• Problem description: From the listing below, output only the lines starting at the line that has "split; [vm_compute; reflexivity|exact H]." and ending at the line that has "rewrite <- length_filter_all.", exactly as they appear, ends included.

=== Records provided ===

Lemma reachable_seq o ss p :
  reachable o ss p -> fits p -> Workers o = 1 -> seq_inv p.
Proof.
  intros (p0 & H0 & Hst). induction Hst as [|s t u Hst IH [a Ha]]; intros Hf H1.
  - pose proof (New_work _ _ _ H0) as Hw.
    unfold New in H0. destruct (_ || _ || _ || _); [done|]. destruct ss; [done|].
    injection H0 as <-. constructor; unfold busy, fin_batches; simpl; [|constructor].
    by rewrite omap_id_idle.
  - pose proof (fits_back _ _ _ Ha Hf) as Hf'.
    assert (Hr : reachable o ss t) by (by exists s).
    destruct (reachable_inv _ _ _ Hr Hf') as [Ho Hw].
    destruct (steps_opts _ _ _ Hr) as [Hwk _].
    apply (seq_step a t); auto. by rewrite Hwk.
Qed.
(** What [seq <= written] says about the batches. *)
Lemma written_finished p seq b :
  order_inv p -> work_inv p -> 1 <= seq <= len (flat p) ->
  seq <= written (wmk p) -> b ∈ handed p -> b_first b <= seq -> b ∈ fin_batches p.
Proof.
  intros Ho Hw Hs Hle Hb Hfb.
  pose proof Ho as [? ? ? ? Hc He ? ? ? ? ?].
  rewrite (written_frontier (spans p) Hc (fin_set p)) in Hle
    by (apply Hw || (unfold spans; rewrite He; lia)).
  assert (Hin : b_first b ∈ fin_set p).
  { apply (Hle (batch_span b)); [|done]. apply list_elem_of_fmap. eauto. }
  unfold fin_set in Hin. rewrite elem_of_list_to_set in Hin.
  apply list_elem_of_fmap in Hin as (c & E & Hcin).
  rewrite (handed_first_inj p b c); try done.
  rewrite (wk_handed p Hw). apply elem_of_app. by right.
Qed.

Lemma written_le_flat p : order_inv p -> work_inv p -> written (wmk p) <= len (flat p).
Proof.
  intros Ho Hw. destruct (wi_boundary _ _ _ (wk_wm p Hw)) as [->|(b & Hb & <-)]; [lia|].
  rewrite <- (oi_end p Ho). by apply (contig_bounds 1); [apply Ho|].
Qed.

(** The batch a sequence number at or below [written] belongs to. *)
Lemma written_batch p seq :
  order_inv p -> work_inv p -> 1 <= seq <= written (wmk p) ->
  exists b, b ∈ handed p /\ b_first b <= seq <= b_last b.
Proof.
  intros Ho Hw Hs. pose proof (written_le_flat p Ho Hw).
  destruct (contig_cover 1 (spans p) seq (oi_contig p Ho)) as (c & Hc & Hcov).
  { unfold spans. rewrite (oi_end p Ho). lia. }
  apply list_elem_of_fmap in Hc as (b & -> & Hb). eauto.
Qed.

(** Acknowledgement follows processing: if [Written] answers nil for a
    sequence number then every batch up to the one holding it has been through
    every sink: the batch of [seq] exists and each batch that starts at or
    below [seq] is finished. *)
Theorem written_nil_processed (o : Options) (ss : list string) (p p' : Pipeline) (seq : Z) :
  reachable o ss p -> fits p -> 1 <= seq -> Written seq p = (AwaitNil, p') ->
  (exists b ok, (b, ok) ∈ finished p /\ b_first b <= seq <= b_last b) /\
  forall b, b ∈ handed p -> b_first b <= seq -> exists ok, (b, ok) ∈ finished p.
Proof.
  intros Hr Hf Hs HW. destruct (reachable_inv _ _ _ Hr Hf) as [Ho Hw].
  unfold Written in HW. destruct (await seq (wmk p)) as [r w'] eqn:E.
  injection HW as -> _.
  destruct (await_cases _ _ _ _ E) as [(? & _)|(_ & _ & _ & Hle)]; [done|].
  specialize (Hle eq_refl). pose proof (written_le_flat p Ho Hw).
  assert (Hall : forall b, b ∈ handed p -> b_first b <= seq -> exists ok, (b, ok) ∈ finished p).
  { intros b Hb Hfb. apply fin_elem. apply (written_finished p seq); try done. lia. }
  split; [|done]. destruct (written_batch p seq Ho Hw) as (b & Hb & Hc); [lia|].
  destruct (Hall b Hb) as [ok Hok]; [lia|]. eauto.
Qed.

Definition ack_script : list action :=
  push 1 ++ push 2 ++ [ATake; ATake; AFlush 0; AWorker 0 [true; true]].

Lemma written_nil_processed_witness :
  let p := demo_run 1 ack_script in
  (Written 2 p).1 = AwaitNil /\
  exists b ok, (b, ok) ∈ finished p /\ b_first b <= 2 <= b_last b.
Proof.
  intros p.
  destruct (written_nil_processed (demo_opts 1) demo_sinks p (Written 2 p).2 2) as [H _];
    [demo_reach|vm_compute; reflexivity|lia|vm_compute; reflexivity|].
  split; [vm_compute; reflexivity|exact H].
Defined.

(** ** Sinks *)

Lemma length_filter_all (l : list bool) :
  length (filter (fun o => o = true) l) = length l <-> forall o, o ∈ l -> o = true.
Proof.
  induction l as [|x l IH]; [split; [by intros _ o ?%not_elem_of_nil|done]|].
  pose proof (length_filter (fun o => o = true) l). rewrite filter_cons. split.
  - intros E. case_decide as D; simpl in E; [|lia]. injection E as E.
    intros o [->|Ho]%elem_of_cons; [done|]. by apply IH.
  - intros Hall. rewrite decide_True by (apply Hall; by left). simpl. f_equal. apply IH.
    intros o Ho. apply Hall. by right.
Qed.

(** A batch is reported written exactly when there is a sink and every
    sink accepted it; one sink that fails is enough to have the batch
    redelivered, however many others stored it. *)
Theorem write_ok_all (outs : list bool) :
  write_ok outs = true <-> outs <> [] /\ forall o, o ∈ outs -> o = true.
Proof.
  rewrite <- length_filter_all. unfold write_ok.
  pose proof (length_filter (fun o => o = true) outs).
  destruct (Z.of_nat _ =? 0) eqn:E0.
  - apply Z.eqb_eq in E0. split; [done|]. intros [Hne H1]. destruct outs; [done|]. simpl in *. lia.
  - apply Z.eqb_neq in E0. rewrite Z.eqb_eq. split; [|lia].
    intros E. split; [intros ->; simpl in *; lia|lia].
Qed.

Lemma reachable_results o ss p : reachable o ss p -> results_inv p /\ sinks p = ss.
Proof.
  intros (p0 & H0 & Hst). induction Hst as [|s t u Hst IH [a Ha]].
  - unfold New in H0. destruct (_ || _ || _ || _); [done|]. destruct ss; [done|]. injection H0 as <-. done.
  - destruct (IH H0) as [IH1 IH2]. split; [by eapply results_step|]. by rewrite (proj2 (step_opts _ _ _ Ha)).
Qed.

(** The batches that count as written are those every sink accepted. *)
Lemma finished_results o ss p b :
  reachable o ss p -> (b, true) ∈ finished p -> (b, replicate (length ss) true) ∈ results p.
Proof.
  intros [[R1 R2] <-]%reachable_results Hb. rewrite R1 in Hb. apply list_elem_of_fmap in Hb as ([c outs] & E & Hin).
  cbn in E. injection E as -> E. rewrite Forall_forall in R2. specialize (R2 _ Hin). cbn in R2.
  symmetry in E. apply write_ok_all in E as [_ E]. replace (replicate (length (sinks p)) true) with outs; [done|].
  rewrite <- R2. apply list_eq. intros i. destruct (decide (i < length outs)%nat) as [Hi|Hi].
  - rewrite lookup_replicate_2 by done. destruct (lookup_lt_is_Some_2 outs i Hi) as [x Hx]. rewrite Hx. f_equal.
    by apply E, (list_elem_of_lookup_2 _ i).
  - rewrite !lookup_ge_None_2; [done|rewrite length_replicate; lia|lia].
Qed.

(** C3. At-least-once with one worker: if [Written] answers nil for [seq]
    then for every batch that starts at or below [seq] each of the sinks has
    answered that it accepted the batch, or the failure of the batch has been
    reported to a caller of [Written]. *)
Theorem written_nil_one_worker (o : Options) (ss : list string) (p p' : Pipeline) (seq : Z) (b : batch) :
  reachable o ss p -> fits p -> Workers o = 1 -> 1 <= seq ->
  Written seq p = (AwaitNil, p') -> b ∈ handed p -> b_first b <= seq ->
  (b, replicate (length ss) true) ∈ results p \/ batch_span b ∈ reported p.
Proof.
  intros Hr Hf H1 Hs HW Hb Hfb. destruct (reachable_inv _ _ _ Hr Hf) as [Ho Hw].
  pose proof (si_sorted p (reachable_seq _ _ _ Hr Hf H1)) as Hsort.
  unfold Written in HW. destruct (await seq (wmk p)) as [r w'] eqn:E. injection HW as -> _.
  pose proof (await_nil_sorted _ _ _ Hsort E) as Hno.
  destruct (await_cases _ _ _ _ E) as [(? & _)|(_ & _ & _ & Hle)]; [done|].
  specialize (Hle eq_refl). pose proof (written_le_flat p Ho Hw).
  assert (Hin : b ∈ fin_batches p) by (apply (written_finished p seq); done || lia).
  apply fin_elem in Hin as [[|] Hok]; [left; by eapply finished_results|right].
  destruct (wk_failed p Hw b Hok) as [Hpend|?]; [|done].
  specialize (Hno _ Hpend). simpl in Hno. lia.
Qed.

===

• Result:
  split; [vm_compute; reflexivity|exact H].
Defined.

(** ** Sinks *)

Lemma length_filter_all (l : list bool) :
  length (filter (fun o => o = true) l) = length l <-> forall o, o ∈ l -> o = true.
Proof.
  induction l as [|x l IH]; [split; [by intros _ o ?%not_elem_of_nil|done]|].
  pose proof (length_filter (fun o => o = true) l). rewrite filter_cons. split.
  - intros E. case_decide as D; simpl in E; [|lia]. injection E as E.
    intros o [->|Ho]%elem_of_cons; [done|]. by apply IH.
  - intros Hall. rewrite decide_True by (apply Hall; by left). simpl. f_equal. apply IH.
    intros o Ho. apply Hall. by right.
Qed.

(** A batch is reported written exactly when there is a sink and every
    sink accepted it; one sink that fails is enough to have the batch
    redelivered, however many others stored it. *)
Theorem write_ok_all (outs : list bool) :
  write_ok outs = true <-> outs <> [] /\ forall o, o ∈ outs -> o = true.
Proof.
  rewrite <- length_filter_all. unfold write_ok.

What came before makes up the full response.